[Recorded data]
________________________

(** C20: The kernel refines the semaphores its clients are proved against.  Let a kernel
    run clients that share a table of semaphores.  When the running process makes
    its next call, [wait] or [signal], on any key, the call returns, and kernel and
    clients are related again after the clients' turn; and a timer interrupt
    between the calls is no turn at all.  So everything the kernel does for these
    processes is a schedule of turns, in the order of the calls.  (A [wait] that
    blocks needs another process that is ready, which the kernel's own always is;
    a [signal] needs a count that does not overflow.) *)
Theorem kernel_refines_turns t ctx (k : St) σ cur p i r l :
  implements t k σ → running k = Some cur → lookup_proc k cur = Some p →
  Clients.clients σ !! cur = Some (Clients.mkClient (i :: r) None l) →
  (∀ key s, i = Clients.Wait key → Clients.sems σ !! key = Some s → count s = 0 →
    can_block k cur p ∧ ∃ q, q ≠ cur ∧ is_ready k q = true) →
  (∀ key s, i = Clients.Signal key → Clients.sems σ !! key = Some s → count s < 2 ^ 64 - 1) →
  (∀ key, i = Clients.Wait key → ∃ ctx' k' σ', sem_wait cpuid key ctx k = Done (ctx', k') ∧
     Clients.turn run cur σ = Done ((), σ') ∧ implements t k' σ') ∧
  (∀ key, i = Clients.Signal key → ∃ ctx' k' σ', sem_signal cpuid key ctx k = Done (ctx', k') ∧
     Clients.turn run cur σ = Done ((), σ') ∧ implements t k' σ') ∧
  (∀ ctx' k', switch cpuid ctx k = Done (ctx', k') → implements t k' σ).
Proof.
  intros Hi Hr Hl Hc Hblock Hbound. pose proof (impl_wf _ _ _ Hi) as Hwf.
  destruct (impl_client _ _ _ Hi _ _ Hc) as (p' & d & Hl' & Hd & Hdt & _). assert (p' = p) as -> by congruence.
  pose proof (λ key, impl_table _ _ _ d key Hi Hdt) as Htab.
  assert (Hhas : has_semaphores k d) by (unfold has_semaphores; rewrite Hdt, (impl_sems _ _ _ Hi); eauto).
  split_and!; [intros key ->..|intros ctx' k'; by apply switch_implements].
  - destruct (sem_wait_returns cpuid key ctx k cur p d) as [[ctx' k'] Hw]; [done..| | |].
    { intros s Hs. rewrite Htab in Hs. by eapply impl_sem_wf. }
    { intros s Hs Hz. rewrite Htab in Hs. by destruct (Hblock key s eq_refl Hs Hz). }
    destruct (Clients.sems σ !! key) as [s|] eqn:Es.
    + edestruct sem_wait_implements as (σ' & Ht & Hi'); [exact Hi|done|done|exact Es| |exact Hw|].
      { intros Hz. by destruct (Hblock key s eq_refl Es Hz). }
      by exists ctx', k', σ'.
    + edestruct sem_missing_implements as (σ' & Ht & Hi'); [exact Hi|done|done|exact Es|by left|].
      by exists ctx', k', σ'.
  - destruct (sem_signal_returns cpuid key ctx k cur p d) as [[ctx' k'] Hw]; [done..| |].
    { intros s Hs. rewrite Htab in Hs. split; [by eapply impl_sem_wf|by eapply Hbound]. }
    destruct (Clients.sems σ !! key) as [s|] eqn:Es.
    + edestruct sem_signal_implements as (σ' & Ht & Hi');
        [exact Hi|done|done|exact Es|by eapply Hbound|exact Hw|]. by exists ctx', k', σ'.
    + edestruct sem_missing_implements as (σ' & Ht & Hi'); [exact Hi|done|done|exact Es|by right|].
      by exists ctx', k', σ'.
Qed.

End Refine.

(** ** An example: process 1 waits behind process 3 *)

Section RefineWitness.
#[local] Existing Instance x86_ref.
#[local] Existing Instance release.

Definition run_nothing (a : Empty_set) (l g : ()) : Clients.effect () () := match a with end.
Definition clients_example : @Clients.state () () Empty_set :=
  Clients.mkState {[ 7 := mkSemaphore 0 [3] ]}
    {[ 1 := Clients.mkClient [Clients.Wait 7] None (); 2 := Clients.mkClient [Clients.Signal 7] None ();
       3 := Clients.mkClient [] (Some 7) () ]} ().

Lemma implements_example : implements 0 0 kernel_example clients_example.
Proof.
  split.
  - apply kernel_example_wf.
  - vm_compute. reflexivity.
  - cbn [Clients.sems clients_example]. apply map_Forall_singleton. split; [simpl; lia|by left].
  - intros q c Hc. simpl in Hc.
    apply lookup_insert_Some in Hc as [[<- <-]|[_ Hc]];
      [|apply lookup_insert_Some in Hc as [[<- <-]|[_ Hc]]; [|apply lookup_singleton_Some in Hc as [<- <-]]];
      eexists _, (mkProcessData 0 0 0); (split_and!; [vm_compute; reflexivity|done|done|]); by split.
  - intros q c Hq Hc. assert (q = 1) as -> by (vm_compute in Hq; congruence).
    vm_compute in Hc. by injection Hc as <-.
Qed.

Lemma kernel_refines_turns_witness :
  ∃ ctx' k' σ', sem_wait 0 7 (regs_example 63) kernel_example = Done (ctx', k') ∧
    Clients.turn run_nothing 1 clients_example = Done ((), σ') ∧ implements 0 0 k' σ'.
Proof.
  destruct (kernel_refines_turns 0 run_nothing 0 (regs_example 63) kernel_example clients_example 1 proc1
    (Clients.Wait 7) [] ()) as (Hw & _ & _).
  - apply implements_example.
  - vm_compute. reflexivity.
  - vm_compute. reflexivity.
  - reflexivity.
  - intros _ _ _ _ _. split; [apply can_block_example|]. exists 2. split; [done|]. vm_compute. reflexivity.
  - intros ? ? [=].
  - apply (Hw 7 eq_refl).
Defined.

End RefineWitness.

________________________

Where a line of the entries contains "Lemma", report that line.

Lemma implements_example : implements 0 0 kernel_example clients_example.
Lemma kernel_refines_turns_witness :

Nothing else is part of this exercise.